Hollow Matrix
by Roberto Rivera Carlo (take from Focus On The Family Website)<
Warning: Contains spoilers.
Let me cut to the chase: The Matrix Reloaded is a disappointment. It’s entertaining in spots and, as disappointments go, it doesn’t begin to compare to The Phantom Menace. But as I sat in the theater on opening day, I found myself looking at my watch — something that I never thought to do when I saw the first film four years ago.
As expected, the special effects and fight sequences were more elaborate than those in the original. Still, they brought to mind something that my grandmother used to tell my brother when we were kids: lo poquito divierte, lo mucho enfada. (A little entertains, a lot annoys.) When I wasn’t looking at my watch, I was thinking “OK, I get it. Neo has really cool powers. He really must be the One.”
What’s true of the action sequences is doubly or triply so when it comes to the film’s attempts at philosophizing. While the first film’s speculation about the nature of reality, what constitutes knowledge, and the possibility of human freedom, etc., were, as I argued in Boundless, ultimately incoherent, they were fun and served the story by offering an explanation for what it was we were seeing. This time around, these musings — that’s the most charitable characterization I could come up with — aren’t in service of the story; they are the story. And that’s where Reloaded really misfires. So much so that I’m reminded of yet another epigram, one attributed to movie mogul Samuel Goldwyn: if you want to send a message, call Western Union. Or, in this case, if you want to understand the meaning of life, read books and go to church, not the movies.
But I’m getting ahead of myself. In Reloaded, free humanity’s last redoubt, the suitably named Zion, is under siege by the machines. Those charged with the city’s defense disagree as to what should be done. One party believes that humanity’s only chance lies in an all-out assault against the machines boring down toward Zion. The other party, led by Morpheus, believe that humanity’s best, indeed only, chance lies with the prophecies that have foretold the coming of the One and deliverance from the their cybernetic oppressors.

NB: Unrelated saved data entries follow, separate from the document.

Lemma with_serial_one_shot {A} (b : bytes) (body : M A) (w : world) :
  OneShotBody b body -> dev_present w = true ->
  exists r w', with_serial body w = (r, w') /\ port_open w' = false /\
    exists l, log w' = log w ++ EOpen KORAD_MAX_TIMEOUT :: EWrite b :: l ++ [EClose] /\
              (l = [] \/ exists x, l = [ERead x]).
Proof.
  intros Hb Hd. rewrite with_serial_eq, Hd.
  destruct (Hb (opened w) eq_refl) as [r [w1 [E [O [_ [_ [l [L Hl]]]]]]]].
  rewrite E. unfold port_close. rewrite O.
  exists r. eexists. split; [reflexivity|]. split; [reflexivity|].
  exists l. split; [|exact Hl]. cbn. rewrite L. cbn.
  rewrite <- !app_assoc. reflexivity.
Qed.

Lemma ignore_eq {A} (m : M A) (w : world) :
  ignore m w = (match fst (m w) with inl e => inl e | inr _ => inr tt end, snd (m w)).
Proof. unfold ignore, bind, ret. now destruct (m w) as [[e|a] w1]. Qed.

(** X7: every one-shot function of the interface, when the device is
    there, opens the port with the 100 ms timeout, writes exactly one
    command, reads at most one line, and closes the port again, also when
    it raises ([korad_status] on a bad reply): no settle delay, no second
    command, and the port never stays open. *)
Theorem one_shot_port_discipline (fr : Q -> pystr) (a : pystr) (f : fcall) (w : world) :
  dev_present w = true ->
  exists r w' b l, run_fcall fr a f w = (r, w') /\ port_open w' = false /\
    log w' = log w ++ EOpen KORAD_MAX_TIMEOUT :: EWrite b :: l ++ [EClose] /\
    (l = [] \/ exists x, l = [ERead x]).
Proof.
  intros Hd.
  assert (H : forall A b (body : M A), OneShotBody b body ->
            exists r w' l, with_serial body w = (r, w') /\ port_open w' = false /\
              log w' = log w ++ EOpen KORAD_MAX_TIMEOUT :: EWrite b :: l ++ [EClose] /\
              (l = [] \/ exists x, l = [ERead x])).
  { intros A b body Hb.
    destruct (with_serial_one_shot b body w Hb Hd) as [r [w' [E [O [l [L Hl]]]]]].
    exists r, w', l. auto. }
  assert (H' : forall b (body : M unit), OneShotBody b body ->
            exists r w' b' l, with_serial body w = (r, w') /\ port_open w' = false /\
              log w' = log w ++ EOpen KORAD_MAX_TIMEOUT :: EWrite b' :: l ++ [EClose] /\
              (l = [] \/ exists x, l = [ERead x])).
  { intros b body Hb. destruct (H _ b body Hb) as [r [w' [l HH]]]. exists r, w', b, l. exact HH. }
  destruct f; cbn [run_fcall];
    unfold korad_set_voltage, korad_set_current, korad_get_desired_voltage,
      korad_get_desired_current, korad_get_actual_voltage, korad_get_actual_current,
      korad_set_output, korad_set_ocp, korad_status, korad_save_settings,
      korad_load_settings;
    try (eapply H'; apply one_shot_write; fail).
  - rewrite ignore_eq. unfold korad_identify.
    destruct (H _ _ _ (one_shot_write_then KORAD_ID_CMD _ one_read_readline_str))
      as [r [w' [l [E HH]]]].
    rewrite E. eexists _, w', _, l. split; [reflexivity | exact HH].
  - eapply H'. apply one_shot_write_then, one_read_bind_pure; [apply one_read_readline_str|].
    intros s. apply pure_bind; [apply pure_lift | intros _; apply pure_ret].
Qed.

(** X8: without the device, every one-shot function raises pyserial's
    [SerialException] from the [Serial] constructor and nothing happens:
    nothing is opened, written, read or closed. *)
Theorem one_shot_no_device (fr : Q -> pystr) (a : pystr) (f : fcall) (w : world) :
  dev_present w = false -> run_fcall fr a f w = (inl SerialException, w).
Proof.
  intros Hd.
  destruct f; cbn [run_fcall];
    unfold korad_set_voltage, korad_set_current, korad_get_desired_voltage,
      korad_get_desired_current, korad_get_actual_voltage, korad_get_actual_current,
      korad_set_output, korad_set_ocp, korad_status, korad_save_settings,
      korad_load_settings;
    rewrite ?ignore_eq; unfold korad_identify; rewrite with_serial_eq, Hd; reflexivity.
Qed.

Lemma with_serial_write (b : bytes) (w : world) :
  dev_present w = true ->
  with_serial (port_write b) w =
  (inr tt, {| dev_present := true; port_open := false; port_timeout := KORAD_MAX_TIMEOUT;
              rx := rx w; log := log w ++ [EOpen KORAD_MAX_TIMEOUT; EWrite b; EClose] |}).
Proof. intros Hd. rewrite with_serial_eq, Hd. cbn. now rewrite <- !app_assoc. Qed.

(** X9: the one-shot set-point functions send the value as given: no
    bound check, no clamping (the [clamp] argument of
    [korad_set_current] is never used) and no settle delay; they return
    [None]. *)
Theorem one_shot_set_points_unchecked (fr : Q -> pystr) (a : pystr) (ch : Z) (v : pynum)
    (c : bool) (w : world) :
  dev_present w = true ->
  let w' b := {| dev_present := true; port_open := false; port_timeout := KORAD_MAX_TIMEOUT;
                 rx := rx w; log := log w ++ [EOpen KORAD_MAX_TIMEOUT; EWrite b; EClose] |} in
  korad_set_voltage fr a ch v w = (inr tt, w' (KORAD_VSET_CMD fr ch v)) /\
  korad_set_current fr a ch v c w = (inr tt, w' (KORAD_ISET_CMD fr ch v)).
Proof.
  intros Hd w'. unfold korad_set_voltage, korad_set_current.
  split; apply with_serial_write, Hd.
Qed.

(** X10: the one-shot getters send their query and return [None]
    without reading: the device's reply is left unread ([rx] unchanged)
    and the port closed. *)
Theorem one_shot_getters_discard_reply (a : pystr) (ch : Z) (w : world) :
  dev_present w = true ->
  let w' b := {| dev_present := true; port_open := false; port_timeout := KORAD_MAX_TIMEOUT;
                 rx := rx w; log := log w ++ [EOpen KORAD_MAX_TIMEOUT; EWrite b; EClose] |} in
  korad_get_desired_voltage a ch w = (inr tt, w' (KORAD_VREAD_CMD ch)) /\
  korad_get_desired_current a ch w = (inr tt, w' (KORAD_IREAD_CMD ch)) /\
  korad_get_actual_voltage a ch w = (inr tt, w' (KORAD_VMEAS_CMD ch)) /\
  korad_get_actual_current a ch w = (inr tt, w' (KORAD_IMEAS_CMD ch)).
Proof.
  intros Hd w'.
  unfold korad_get_desired_voltage, korad_get_desired_current, korad_get_actual_voltage,
    korad_get_actual_current.
  repeat split; apply with_serial_write, Hd.
Qed.

(** X11: [korad_status] returns [None] exactly when the first reply,
    stripped and decoded, is a single character; otherwise it raises.  It
    never returns the status it decodes. *)
Theorem korad_status_succeeds_iff (a : pystr) (w : world) :
  dev_present w = true ->
  (fst (korad_status a w) = inr tt <->
   exists c, utf8_decode (rstrip (hd [] (rx w))) = Some [c]).
Proof.
  intros Hd. unfold korad_status. rewrite with_serial_eq, Hd.
  unfold bind at 1, port_write. cbn [opened port_open].
  unfold readline_str, bind, port_readline, emit, set_log. cbn -[utf8_decode rstrip].
  destruct (rx w) as [|x rest]; cbn -[utf8_decode rstrip];
    destruct (utf8_decode (rstrip _)) as [s|]; cbn -[utf8_decode rstrip];
    try (split; [discriminate | intros [c Hc]; discriminate]).
  all: destruct s as [|c [|c' t]]; cbn;
     [split; [discriminate | intros [c Hc]; discriminate]
     |split; [intros _; exists c; reflexivity | reflexivity]
     |split; [discriminate | intros [c0 Hc]; discriminate]].
Qed.

(** X12: on a silent device (the read times out with [b'']),
    [korad_identify] returns the empty string while [korad_status]
    raises [TypeError] ([ord('')]); both close the port. *)
Theorem silent_device_one_shots (a : pystr) (w : world) :
  dev_present w = true -> rx w = [] ->
  fst (korad_identify a w) = inr [] /\ port_open (snd (korad_identify a w)) = false /\
  fst (korad_status a w) = inl TypeError /\ port_open (snd (korad_status a w)) = false.
Proof.
  intros Hd Hr. unfold korad_identify, korad_status. rewrite !with_serial_eq, Hd.
  unfold bind, port_write, readline_str, port_readline, emit, set_log. cbn.
  rewrite Hr. cbn. repeat split; reflexivity.
Qed.

(** X13: the [clamp] flag of a handle only matters for a set-point
    above the maximum: at or below it [set_voltage] and [set_current] do
    the same thing with clamping on or off.  A negative set-point is sent
    as 0 either way: the call is exactly [send_cmd] of [VSET]/[ISET] with
    the integer 0. *)
Theorem clamp_irrelevant_below_max (fr : Q -> pystr) (k : korad) (c : bool) (ch : Z)
    (v : pynum) (w : world) :
  ((num_val v <= inject_Z (max_voltage k))%Q ->
     set_voltage fr k ch v w = set_voltage fr (with_clamp k c) ch v w) /\
  ((num_val v <= inject_Z (max_current k))%Q ->
     set_current fr k ch v w = set_current fr (with_clamp k c) ch v w) /\
  ((num_val v < 0)%Q ->
     set_voltage fr (with_clamp k c) ch v w =
       send_cmd (timeout k) (KORAD_VSET_CMD fr ch (PInt 0)) w /\
     set_current fr (with_clamp k c) ch v w =
       send_cmd (timeout k) (KORAD_ISET_CMD fr ch (PInt 0)) w).
Proof.
  split; [|split]; intros Hv; unfold set_voltage, set_current;
    cbn [with_clamp max_voltage max_current timeout].
  - rewrite (Qlt_bool_false _ _ Hv); reflexivity.
  - rewrite (Qlt_bool_false _ _ Hv); reflexivity.
  - rewrite (Qlt_bool_true _ _ Hv). split; reflexivity.
Qed.

(** ** Witnesses of the further properties *)

Lemma closed_port_operations_witness :
  port_open (device_with []) = false /\ OStatus <> OClose /\
  run_op repr_example (k_test true) OStatus (device_with []) =
    (inl SerialException, device_with []) /\
  run_op repr_example (k_test false) (OSetVoltage 1 (PInt 31)) (device_with []) =
    (inl TypeError, device_with []).
Proof.
  split; [reflexivity|]. split; [discriminate|]. split.
  - exact (closed_port_operations repr_example (k_test true) OStatus (device_with [])
             eq_refl (fun H => match H in _ = o return (match o with OClose => False | _ => True end)
                               with eq_refl => I end)).
  - exact (closed_port_operations repr_example (k_test false) (OSetVoltage 1 (PInt 31))
             (device_with []) eq_refl
             (fun H => match H in _ = o return (match o with OClose => False | _ => True end)
                       with eq_refl => I end)).
Defined.

Lemma configure_clamped_total_witness :
  clamp (k_test true) = true /\ port_open (port_with []) = true /\
  exists l, configure repr_example (k_test true) (cfg_example [(1, PInt 40)] [(1, PInt (-2))])
              (port_with []) = (inr tt, set_log (port_with []) (log (port_with []) ++ l)) /\
            List.length (writes l) = 4%nat.
Proof.
  split; [reflexivity|]. split; [reflexivity|].
  exact (configure_clamped_total repr_example (k_test true)
           (cfg_example [(1, PInt 40)] [(1, PInt (-2))]) (port_with []) eq_refl eq_refl).
Defined.

Lemma configure_unclamped_stops_at_bad_voltage_witness :
  clamp (k_test false) = false /\ 0 <= max_voltage (k_test false) /\
  (inject_Z (max_voltage (k_test false)) < num_val (PInt 31))%Q /\
  exists l, configure repr_example (k_test false)
              (cfg_example ([(1, PInt 12); (2, PInt (-3))] ++ (1, PInt 31) :: [(1, PInt 5)])
                           [(1, PInt 1)])
              (port_with []) = (inl TypeError, set_log (port_with []) (log (port_with []) ++ l)) /\
            writes l = [KORAD_OUTPUT_CMD 1; KORAD_OCP_CMD 0;
                        KORAD_VSET_CMD repr_example 1 (PInt 12);
                        KORAD_VSET_CMD repr_example 2 (PInt 0)].
Proof.
  split; [reflexivity|]. split; [cbn; lia|]. split; [reflexivity|].
  apply (configure_unclamped_stops_at_bad_voltage repr_example (k_test false)
           (cfg_example ([(1, PInt 12); (2, PInt (-3))] ++ (1, PInt 31) :: [(1, PInt 5)])
                        [(1, PInt 1)])
           [(1, PInt 12); (2, PInt (-3))] 1 (PInt 31) [(1, PInt 5)] (port_with []));
    [reflexivity | reflexivity | cbn; lia | reflexivity | | reflexivity].
  constructor; [|constructor; [|constructor]]; apply Qle_bool_iff; reflexivity.
Defined.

This division of opinion and exhortation to faith brought to mind another instance of a Zion under siege and facing a choice between relying upon a military solution or trusting in what it had been promised by a mysterious Other: the siege of Jerusalem, a.k.a., Zion, by the Assyrian king in Isaiah. Playing the role of Morpheus, the eponymous prophet told the people, “woe to those . . . who trust in chariots because they are many and in horsemen because they are very strong, but do not look to the Holy One of Israel or consult the Lord!” Substitute “prophecies” and “Oracle” for “Holy One of Israel” and “Lord” and the prophet would’ve gotten a partial screenwriting credit.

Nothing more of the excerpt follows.